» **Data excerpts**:
(** ** Writing through an element lvalue *)

Lemma length_splice o (bs old : list cell) :
  0 ≤ o → o + Z.of_nat (length bs) ≤ Z.of_nat (length old) →
  length (splice o bs old) = length old.
Proof.
  intros Ho Hl. unfold splice.
  rewrite !length_app, length_take, length_drop. lia.
Qed.

Lemma read_splice_same o (bs old : list cell) :
  0 ≤ o → o ≤ Z.of_nat (length old) →
  take (length bs) (drop (Z.to_nat o) (splice o bs old)) = bs.
Proof.
  intros Ho Hl. unfold splice.
  rewrite drop_app_length' by (rewrite length_take; lia).
  by rewrite take_app_length.
Qed.

Lemma read_splice_other o a s (bs old : list cell) :
  0 ≤ o → 0 ≤ a → 0 ≤ s →
  o + Z.of_nat (length bs) ≤ Z.of_nat (length old) →
  a + s ≤ o ∨ o + Z.of_nat (length bs) ≤ a →
  take (Z.to_nat s) (drop (Z.to_nat a) (splice o bs old))
  = take (Z.to_nat s) (drop (Z.to_nat a) old).
Proof.
  intros Ho Ha Hs Hl [Hbefore|Hafter]; unfold splice.
  - rewrite drop_app_le by (rewrite length_take; lia).
    rewrite take_app_le by (rewrite length_drop, length_take; lia).
    rewrite !take_drop_commute, take_take. f_equal. f_equal. lia.
  - rewrite drop_app_ge by (rewrite length_take; lia).
    rewrite drop_app_ge by (rewrite length_take; lia).
    rewrite drop_drop. f_equal. f_equal. rewrite length_take. lia.
Qed.

(** X5.  The non-const accessors give write access where the side they
    run on can address the storage: host code on [CPU] and [Managed]
    buffers, device code on [GPU] and [Managed] buffers.  There, for a
    buffer of the data model and a valid index pair, assigning a value
    through [m(c, r)] succeeds; afterwards [m[r * cols + c]] reads that
    value, each of the other [rows * cols] elements reads as before, [m] is
    still a buffer of the data model, and no runtime call was made.  On the
    other side (host code on a [GPU] buffer, device code on a [CPU] buffer)
    the assignment and the read are invalid accesses. *)
Theorem assign_through_operator_call s sp w m c r v :
  valid w m → kind_space (allocationType m) = Some sp →
  0 ≤ c < MatrixType.cols m → 0 ≤ r < MatrixType.rows m →
  Z.of_nat (length v) = sizeofT →
  (addressable s sp = true →
   ∃ w',
     assign s (MatrixType.operator_call m c r) v w = Some w' ∧
     fetch s (MatrixType.operator_index m (r * MatrixType.cols m + c)) w' = Some v ∧
     (∀ i, 0 ≤ i < row m * col m → i ≠ r * MatrixType.cols m + c →
           fetch s (MatrixType.operator_index m i) w'
           = fetch s (MatrixType.operator_index m i) w ∧
           is_Some (fetch s (MatrixType.operator_index m i) w)) ∧
     valid w' m ∧ trace w' = trace w) ∧
  (addressable s sp = false →
   assign s (MatrixType.operator_call m c r) v w = None ∧
   fetch s (MatrixType.operator_call m c r) w = None).
Proof.
  unfold MatrixType.cols, MatrixType.rows. intros Hm Hsp Hc Hr Hv.
  pose proof Hm as (Hext & b & blk & Hraw & Hb & Hk & Hl).
  rewrite Hsp in Hk. injection Hk as ->.
  destruct (offset_exact m c r Hext Hc Hr) as (Ho & Hbound).
  pose proof sizeofT_pos as Hpos.
  set (k := r * col m + c) in *.
  split; intros Hside.
  - set (bytes := splice (0 + sizeofT * k) v (blk_bytes blk)).
    assert (0 + sizeofT * k + Z.of_nat (length v) ≤ Z.of_nat (length (blk_bytes blk)))
      as Hfit by nia.
    assert (length bytes = length (blk_bytes blk)) as Hlen
      by (apply length_splice; lia).
    assert ((b < length (mem w))%nat) as Hlt by (by eapply lookup_lt_Some).
    set (w' := set_mem (<[b := Some {| blk_space := blk_space blk; blk_bytes := bytes |}]>
                          (mem w)) w).
    assert (mem w' !! b = Some (Some {| blk_space := blk_space blk; blk_bytes := bytes |}))
      as Hb' by (by apply list_lookup_insert_eq).
    assert (∀ w0 blk0 i, mem w0 !! b = Some (Some blk0) →
              blk_space blk0 = blk_space blk →
              sizeofT * (row m * col m) ≤ Z.of_nat (length (blk_bytes blk0)) →
              0 ≤ i < row m * col m →
              fetch s (MatrixType.operator_index m i) w0
              = Some (take (Z.to_nat sizeofT)
                        (drop (Z.to_nat (0 + sizeofT * i)) (blk_bytes blk0)))) as Hread.
    { intros w0 blk0 i Hb0 Hsp0 Hl0 Hi.
      unfold fetch, MatrixType.operator_index.
      rewrite Hraw. unfold ptr_add, read_bytes. rewrite Hb0, Hsp0, Hside.
      rewrite in_range_true; [done|nia|lia|nia]. }
    exists w'. split_and!.
    + unfold assign, MatrixType.operator_call. rewrite Ho, Hraw.
      destruct (decide (Z.of_nat (length v) = sizeofT)); [|done].
      unfold ptr_add, write_bytes. rewrite Hb, Hside.
      rewrite in_range_true; [done|nia|lia|lia].
    + rewrite (Hread w' _ k Hb') by (simpl; lia || done). f_equal. simpl.
      replace (Z.to_nat sizeofT) with (length v) by lia.
      apply read_splice_same; nia.
    + intros i Hi Hne.
      rewrite (Hread w' _ i Hb'), (Hread w _ i Hb) by (simpl; lia || done).
      split; [|by eexists]. f_equal. simpl.
      apply read_splice_other; [nia|nia|lia|lia|]. rewrite Hv.
      destruct (decide (i < k)); [left|right]; nia.
    + split; [done|]. eexists b, _. split_and!; [done|exact Hb'|done|].
      simpl. rewrite Hlen. done.
    + reflexivity.
  - unfold assign, fetch, MatrixType.operator_call. rewrite Ho, Hraw.
    unfold ptr_add, write_bytes, read_bytes. rewrite Hb, Hside.
    by destruct (decide (Z.of_nat (length v) = sizeofT)).
Qed.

» **WHAT NEEDS TO BE DONE**:
If a line of the records includes the string "intros", copy it out.

» **OUTPUT OF THE EXERCISE**:
  intros Ho Hl. unfold splice.
  intros Ho Hl. unfold splice.
  intros Ho Ha Hs Hl [Hbefore|Hafter]; unfold splice.
  unfold MatrixType.cols, MatrixType.rows. intros Hm Hsp Hc Hr Hv.
  split; intros Hside.
    { intros w0 blk0 i Hb0 Hsp0 Hl0 Hi.
    + intros i Hi Hne.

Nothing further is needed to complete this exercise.